Bio-oil is a complex mixture of oxygenated compounds derived from the thermal breakdown of sustainable resources.^1,2 Furfural, as one of the numerous oxygenates found in bio-oil, is particularly undesirable as fuel components.^3,4 Due to its high reactivity, furfural is required to be catalytically hydrodeoxygenated to improve the bio-oil boiling point range, storage stability, and water solubility.⁵ Up to now, hydrogenation of furfural to furfuralcohol and other products has been investigated over different noble metal catalysts (e.g., Pt,⁶ Pd,⁷ and Ru⁸). Among these catalysts, the Pd catalyst exhibits higher activity for catalyzing hydrogenation and has shown an interesting behavior in terms of selectivity.^7,9 Furthermore, characteristics of the support have been proposed to play an important role in determining the overall reactivity, including acid–base properties, redox properties, and the strength of the metal-support interaction.⁷ Activated carbon has advantages of high specific surface area and adsorption capacity, which can be considered as the support to enhance the activity of the catalyst used in hydrogenation reaction.^10,11 Additionally, the activity of Pd/AC catalyst can be further improved via pore structure and surface modification.¹² According to some researchers, the characteristics of the surface of the activated carbon, such as functional groups, influence the overall reaction with organic substances. Various functional groups, such as carboxyl and hydroxyl can be introduced on the surface of ACs after nitric acid treatment, which are beneficial for the dispersion of Pd nanoparticles.^13,14 Consequently, in this work, modified activated carbon was used as a support for the loading of Pd by impregnation method.
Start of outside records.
(** * Inquestor: a shallow embedding of [src/app/page.tsx]

    The page is one React client component.  Definitions come first:

    - [Typewriter]  the character reveal of [Typewriter] (lines 56-82);
    - [Js]          the JavaScript values and built-ins the page relies on:
                    JSON values, truthiness, property access, object spread,
                    [JSON.parse], the two [replace] calls that strip the
                    code fence, [trim];
    - [Pdf]         the layout of [downloadPdf] (lines 195-236) as the
                    sequence of calls made on the jsPDF document;
    - [App]         the state of [App], [startResearch] (lines 106-185),
                    the guard of [downloadPdf] (lines 187-193), the submit
                    controls, and the page as a transition system;
    - [Sample]      data for the worked cases.

    - [JsonShape]   the last character of a JSON text;
    - [Page]        what the page renders of the state (cursor, banner,
                    panel, list of sources);
    - [Mount]       the effect of lines 91-104 on the document.

    Theorems follow: [TypewriterFacts], [JsonFacts], [JsFacts],
    [ResearchFacts], [PdfFacts]; then [MoreTypewriterFacts], [FenceFacts],
    [MoreResearchFacts], [SessionFacts], [MorePdfFacts], [MountFacts]. *)

From Stdlib Require Import String Ascii List ZArith Lia Bool Arith.
From Stdlib Require Import DecimalString.
Import ListNotations.

Set Implicit Arguments.
Set Warnings "-register-all".

(* ===================================================================== *)
(** * The typewriter (lines 56-82) *)
(* ===================================================================== *)

Module Typewriter.

Section Reveal.

(** One [char] is one UTF-16 code unit, the unit of [text.length] and of
    [text.charAt]. *)
Context {char : Type}.

Abbreviation str := (list char).

(** [text.charAt(i)]: the one-unit string at [i], the empty string out of
    range. *)
Definition charAt (text : str) (i : nat) : str :=
  match nth_error text i with
  | Some c => [c]
  | None => []
  end.

(** The closure handed to [setDisplayedText] on line 65,
    [prev => prev + text.charAt(i)].  It does not hold a copy of [i]: it reads
    the [let i] of the effect at the moment React calls it. *)
Definition updater (text : str) (i : nat) (prev : str) : str :=
  prev ++ charAt text i.

(** When React calls an updater function.  The state setter only queues the
    function; React runs it either inside the setter call (its eager path,
    taken when the component has no pending work) or while rendering, after
    the timer callback has returned. *)
Inductive flush : Type :=
| Eager
| Deferred.

(** The effect's variables and the component state: the counter [i] of line
    62, [displayedText] of line 57, the number of queued updater functions
    and whether the interval is still installed. *)
Record reveal : Type := mkReveal {
  i : nat;
  displayedText : str;
  queued : nat;
  live : bool
}.

(** Line 65, the call of the state setter. *)
Definition setDisplayedText (w : flush) (text : str) (st : reveal) : reveal :=
  match w with
  | Eager =>
      mkReveal (i st) (updater text (i st) (displayedText st)) (queued st) (live st)
  | Deferred =>
      mkReveal (i st) (displayedText st) (S (queued st)) (live st)
  end.

(** Lines 64-69, the interval callback. *)
Definition callback (w : flush) (text : str) (st : reveal) : reveal :=
  if i st <? length text then
    let st1 := setDisplayedText w text st in
    mkReveal (S (i st1)) (displayedText st1) (queued st1) (live st1)
  else
    mkReveal (i st) (displayedText st) (queued st) false.

(** The render that follows a callback: the queued updater functions run, in
    order, each reading the current [i]. *)
Definition render (text : str) (st : reveal) : reveal :=
  mkReveal (i st)
           (Nat.iter (queued st) (updater text (i st)) (displayedText st))
           0 (live st).

(** One firing of the interval, if it is still installed. *)
Definition tick (text : str) (st : reveal) (w : flush) : reveal :=
  if live st then render text (callback w text st) else st.

(** Lines 60-63: the effect resets the display and installs the interval only
    for a non-empty text. *)
Definition start (text : str) : reveal :=
  mkReveal 0 [] 0 (match text with [] => false | _ :: _ => true end).

(** The state after the firings of [sched], one entry per firing. *)
Definition ticks (text : str) (sched : list flush) : reveal :=
  fold_left (tick text) sched (start text).
(** * Nova dual-model chatbot: a shallow embedding of [nova_dual_chatbot.py]

    The development follows the Python source function by function:
    [create_prompts], [invoke_nova_micro], the generator [stream_nova_pro]
    and the orchestration in [chat].  The Bedrock runtime client is the
    only external collaborator; it is modelled as a [transport] oracle
    that answers each request with one of the outcomes the Python code
    can observe (an exception, a response body, a stream of events). *)

From Stdlib Require Import List NArith ZArith QArith Bool String Ascii Lia.
Import ListNotations.

Set Warnings "-register-all".

Local Open Scope N_scope.
Local Open Scope list_scope.

(** ** Python strings

    A Python [str] is a sequence of Unicode code points.  String literals
    of the (UTF-8 encoded) source file are read with [str]. *)

Definition pystr : Type := list N.

Fixpoint utf8_codepoints (acc : N) (need : nat) (bs : list N) : pystr :=
  match bs with
  | [] => []
  | b :: rest =>
      match need with
      | S (S k) => utf8_codepoints (acc * 64 + b mod 64) (S k) rest
      | S O => (acc * 64 + b mod 64) :: utf8_codepoints 0 0 rest
      | O =>
          if b <? 128 then b :: utf8_codepoints 0 0 rest
          else if b <? 224 then utf8_codepoints (b mod 32) 1 rest
          else if b <? 240 then utf8_codepoints (b mod 16) 2 rest
          else utf8_codepoints (b mod 8) 3 rest
      end
  end.

Definition str (s : string) : pystr :=
  utf8_codepoints 0 0 (map N_of_ascii (list_ascii_of_string s)).
Arguments str : simpl never.

Fixpoint pystr_eqb (a b : pystr) : bool :=
  match a, b with
  | [], [] => true
  | x :: a', y :: b' => (x =? y) && pystr_eqb a' b'
  | _, _ => false
  end.

(** [needle in hay] for two Python strings: substring search. *)
Fixpoint starts_with (needle hay : pystr) : bool :=
  match needle, hay with
  | [], _ => true
  | _ :: _, [] => false
  | a :: needle', b :: hay' => (a =? b) && starts_with needle' hay'
  end.

Fixpoint str_contains (needle hay : pystr) : bool :=
  starts_with needle hay ||
  match hay with
  | [] => false
  | _ :: hay' => str_contains needle hay'
  end.

(** [str.isspace] on one code point, the table [str.strip()] uses. *)
Definition is_space (c : N) : bool :=
  ((9 <=? c) && (c <=? 13)) || ((28 <=? c) && (c <=? 32))
  || (c =? 133) || (c =? 160) || (c =? 5760)
  || ((8192 <=? c) && (c <=? 8202))
  || (c =? 8232) || (c =? 8233) || (c =? 8239) || (c =? 8287)
  || (c =? 12288).

Fixpoint lstrip (s : pystr) : pystr :=
  match s with
  | [] => []
  | c :: s' => if is_space c then lstrip s' else s
  end.

Definition rstrip (s : pystr) : pystr := rev (lstrip (rev s)).

Definition strip (s : pystr) : pystr := rstrip (lstrip s).

Definition nl : pystr := [10].
Definition dquote : pystr := [34].

(** The standard output is a UTF-8 text stream with strict error
    handling: [print] and [sys.stdout.write] encode the whole string
    first, and raise UnicodeEncodeError, writing nothing, when it holds
    a surrogate code point (U+D800 to U+DFFF).  A Python [str] can hold
    one, for example after [json.loads] of an escaped lone surrogate.
    The strings checked are those the program does not fix itself: the
    query, the fast answer, the chunks and the region.  An exception is
    modelled by its class, and the line that shows one is taken to be
    encodable, as the messages of the exceptions raised by the code
    itself are (key names, type names, positions). *)
Definition is_surrogate (c : N) : bool := (55296 <=? c) && (c <=? 57343).

Definition encodable (s : pystr) : bool :=
  forallb (fun c => negb (is_surrogate c)) s.

(** ** Python values after [json.loads]

    A JSON object is a dict with string keys; the association list lists
    its items, and [dict_get] returns the first binding of a key.  A
    float stands for the rational it denotes. *)

Inductive pyval : Type :=
| PNone
| PBool (b : bool)
| PInt (z : Z)
| PFloat (x : Q)
| PStr (s : pystr)
| PList (l : list pyval)
| PDict (kv : list (pystr * pyval)).

Inductive exn : Type :=
| TransportError      (* botocore: timeout, connection, client, event stream *)
| UnicodeDecodeError
| UnicodeEncodeError  (* writing a string the output stream cannot encode *)
| JSONDecodeError
| KeyError
| IndexError
| TypeError
| AttributeError.

(** Outcome of an expression that may raise. *)
Inductive result (A : Type) : Type :=
| Ok (a : A)
| Raise (e : exn).
Arguments Ok {A} a.
Arguments Raise {A} e.

Definition bind {A B} (r : result A) (k : A -> result B) : result B :=
  match r with
  | Ok a => k a
  | Raise e => Raise e
  end.

Notation "x <- r ;; k" := (bind r (fun x => k))
  (at level 61, r at next level, right associativity).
On the other hand, the development of supercritical fluid technology utilized in the catalytic reaction system has been widely reported in the literature.^15,16 Supercritical fluid (SCF) is an excellent solvent because of its special characteristics combined with gas-like viscosity and diffusivity, and liquid-like density and solvating properties. Herein SCFs enable to decrease mass transfer resistance and enhance transfer rate. Supercritical water (SCW), supercritical ethanol (SCE), and scCO₂ are usually considered as new reaction media. In previous work, excellent results of catalytic hydrogenation of bio-oil in supercritical condition were obtained.^17–19 However, conventional solvents are always non- recyclable and side reactions may occur in supercritical reaction process. Within this research, the scCO₂ applied in the upgrading of bio-oil was investigated. Firstly, health and safety are the obvious benefits of scCO₂ technique. Secondly, because of the instability of furfural, low temperature of scCO₂ is responsible for avoiding the occurrence of adverse reactions, decreasing the formation of carbon deposition and thus preventing blockage of reactor. Another major benefit of using scCO₂ in the upgrading of bio-oil refers to the superior solubility between scCO₂ and hydrogen, which indicates mass transfer resistance can be lessened in the process of hydrogenation. As a result, higher conversion of furfural could be acquired. Moreover, scCO₂ offers some potential advantages: high diffusivity, good mass and thermal transport properties and so on.²⁰

In the present paper, supercritical fluid technology combined with catalysis has been used in the furfural catalytic hydrogenation. We present the results of catalytic hydrogenation on Pd/AC catalyst under supercritical conditions. Additionally, different pretreatments towards the activated carbon support have been discussed and the performance of the hydrogenation in scCO₂ has been compared with that in the conventional organic solvent of ethanol and toluene.

Experimental

1. Preparation of catalyst

The activated carbon support was prepared by the following procedure. The base AC (coconut shell charcoal, purchased from Aladdin Industrial Co.) was pretreated with 200 mL of 3 mol L⁻¹ nitric acid solution at 80 °C for 5 h with continuous magnetic stirring. After carboxyl and hydroxyl groups formed, the AC was washed thoroughly with deionized water until the neutral pH was reached, followed by drying at 110 °C for 24 h. The support was denoted as H-AC after oxidation process of nitric acid. And then the pretreated AC was further calcined at 300 °C for 5 h in air and then denoted as M-AC.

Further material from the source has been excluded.